After tucking his third world title under his belt, Browning decided to take part in the Canadian adaptation of Stars on Ice in 1991 and has been an institution for the show ever since. In its 23 years in Canada, Browning has appeared in all 240 performances, and approximately 850 Stars on Ice shows internationally throughout his career. 

“I missed half of one of those shows due to the plane being delayed, and that’s it,” he says. “I kind of feel a sense of ownership of that brand that I don’t deserve on paper.” 

Browning’s next major international competition came at the 1992 Winter Olympic Games, where he placed sixth while competing with a back injury. After failing to reach the podium, Browning returned to the World Figure Skating Championships with a renewed sense of determination. 

“I stayed competing just to win Worlds one more time, so that I could prove to myself that I would have won the Olympics if I had been healthy,” Browning notes. 

After winning his fourth world title in ’93, Browning competed at the Winter Olympic Games again in 1994, finishing fifth. 

Though not a Torontonian by birth, Browning decided to move to the big city in ‘92 when he started dating his now-wife, Sonia Rodriguez, a principal dancer with the National Ballet of Canada. The couple now lives in Forest Hill with their two sons, Gabriel and Dillon, surrounded by neighbours who provided a backbone of support when times got tough.

In August 2010, over 80 firefighters were called to the home to extinguish a three-alarm blaze. It all started when a rainstorm left several inches of water in Browning’s Porsche. 

Browning used a leaf blower in an attempt to dry his car out and prevent it from getting mouldy. However, things swiftly spiralled out of control. 

“I was in the garage, and my phone rang, and I couldn’t hear the person who was talking to me [over the leaf blower], so I went back inside the house. While I was in the house, something went wrong and the fire started.”

The fire quickly spread through the garage, and by the time the fire department arrived 18 minutes later, the house was fully engulfed in flames. It was over two and a half years before Browning was able to re-enter his home, but through that devastating experience many of Browning’s Forest Hill neighbours came to the aid of him and his family. 

One neighbour in particular, who had lost her home in a fire years earlier, provided the Browning family with clothing and food and helped them find a place to stay. 

“She knew exactly what we were going through, she knew exactly what we needed, and she was simply awesome,” he says. “So now she gets tickets to every skating thing I ever do.”

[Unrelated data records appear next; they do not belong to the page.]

(** With no handles there are no objects. *)
Lemma no_handles_no_objects k : kern_ok k -> (forall r t i, k_tables k !! r = Some t -> is_slot i -> view t i = None) -> o_eps (k_objs k) = ∅ /\ o_chs (k_objs k) = ∅.
Proof.
  intros Hk Hnone. pose proof (ko_objs k Hk) as [_ H1 H2 H3]. assert (forall x, refs_of k x = 0) as Hz.
  { intros x. unfold refs_of. rewrite (zsum_ext _ (fun _ => 0)); [induction (realms k); cbn; lia|]. intros r _. destruct (k_tables k !! r) as [t|] eqn:Et; [|done].
    unfold table_refs. rewrite (zsum_ext _ (fun _ => 0)); [induction slots; cbn; lia|]. intros i Hi%elem_slots. unfold has_ref. by rewrite (Hnone r t i Et Hi). }
  assert (o_eps (k_objs k) = ∅) as He. { apply map_empty. intros x. destruct (o_eps (k_objs k) !! x) as [e|] eqn:E; [|done]. destruct (H1 x e E). rewrite Hz in eo_alive. lia. }
  split; [done|]. apply map_empty. intros x. destruct (o_chs (k_objs k) !! x) as [c|] eqn:E; [|done]. destruct (H3 x c E). rewrite He in co_alive. rewrite !ends_none in co_alive by (intros ? ?; by rewrite lookup_empty). lia.
Qed.

(** C6. Nothing leaks: whatever the realms did with pipes and channels, of
    capacities up to 2^64 - 4096, once all of them have ended no endpoint and no
    channel is left. *)
Theorem ipc_no_leak can_alloc rs l :
  4096 * zlen rs <= INT32_MAX - 5000 -> (forall rc, rc ∈ l -> fst rc ∈ rs /\ sc_ok (snd rc)) ->
  exists k, for_each (l ++ ((fun r => (r, Sc_exit)) <$> rs)) (run_sc can_alloc) (empty_kern rs) = Done tt k /\ o_eps (k_objs k) = ∅ /\ o_chs (k_objs k) = ∅.
Proof.
  intros Hn Hl. pose proof (empty_has rs) as Hrs.
  destruct (run_scs_ok can_alloc l (empty_kern rs)) as (k1 & E1 & Hk1 & Hd1); [by apply empty_ok|intros rc Hrc; destruct (Hl rc Hrc); auto|].
  destruct (exits_ok can_alloc rs k1 Hk1) as (k2 & E2 & Hk2 & Hall); [intros r Hr; apply elem_of_dom; rewrite Hd1; apply elem_of_dom; auto|].
  exists k2. split.
  - by rewrite (for_each_app _ _ _ _ _ E1).
  - apply no_handles_no_objects; [done|]. intros r t i Et Hi. destruct (Hall r t Et) as [[_ H]|[[Hr Et1]|H]]; [by apply H| |by apply H].
    exfalso. apply Hr. assert (r ∈ dom (k_tables k1)) as Hdom by (apply elem_of_dom; eauto). rewrite Hd1 in Hdom. unfold empty_kern in Hdom. cbn in Hdom. rewrite dom_list_to_map_L in Hdom.
    apply elem_of_list_to_set in Hdom. rewrite <- list_fmap_compose in Hdom. apply list_elem_of_fmap in Hdom as (x & -> & ?). done.
Qed.

(** Handles of an endpoint allow what the endpoint allows. *)
Lemma rights_writer e caps : Z.land caps (rights e) = caps -> ep_is_writer e = false -> Z.land caps CAP_WRITE = 0.
Proof. intros <- Hw. unfold rights. rewrite Hw, Z.lor_0_r, <- Z.land_assoc. by destruct (ep_is_reader e); rewrite Z.land_0_r. Qed.

Lemma rights_reader e caps : Z.land caps (rights e) = caps -> ep_is_reader e = false -> Z.land caps CAP_READ = 0.
Proof. intros <- Hw. unfold rights. rewrite Hw, Z.lor_0_l, <- Z.land_assoc. by destruct (ep_is_writer e); rewrite Z.land_0_r. Qed.

(** The call is refused for want of the capability. *)
Lemma resolve_refused (t : table objs) (o : objs) hid mask caps he :
  table_ok t -> find t hid = Some he -> caps <> 0 -> Z.land (he_caps he) caps = 0 -> on_table (resolve_handle hid mask caps) (t, o) = Done (inl Acces) (t, o).
Proof. intros Ht Hf Hc Hz. apply on_table_run. rewrite resolve_ok by apply Ht. rewrite Hf, Hz, (proj2 (Z.eqb_neq caps 0)) by done. done. Qed.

Now that they’ve settled back into their home, Browning says he and his family can often be found at Tokyo Sushi and Ferraro restaurants on Eglinton Avenue West, strolling through Forest Hill on sunny days for a frozen yogourt, and skating at the Granite Club on Bayview Avenue. 

Browning made his return to the small screen a year before the fire broke out in 2009, as part of the CBC TV show Battle of the Blades, which pairs professional hockey players with female figure skaters in a skating competition. 

After three seasons co-hosting the show with Ron MacLean, Browning is now both hosting and judging in season four. He’s joined by fellow figure skater Jamie Salé and former NHL player and CBC hockey commentator P. J. Stock on the panel.

“I have been so intimately involved with the whole thing for three years,” Browning says of the show. His new duo role sees him giving his two cents on the performances, requiring him to step back and adopt a more impartial attitude. “I think I’m a bigger part of the show now, but a smaller part of the family, and I already miss that.” 

In the meantime, Browning just looks at the transition as yet another twist in his ever-evolving career as a professional skater. 

“I have the weirdest job — I never know what I’ll be doing next,” he says. “But I come home, and being papa is the best job that I really have.”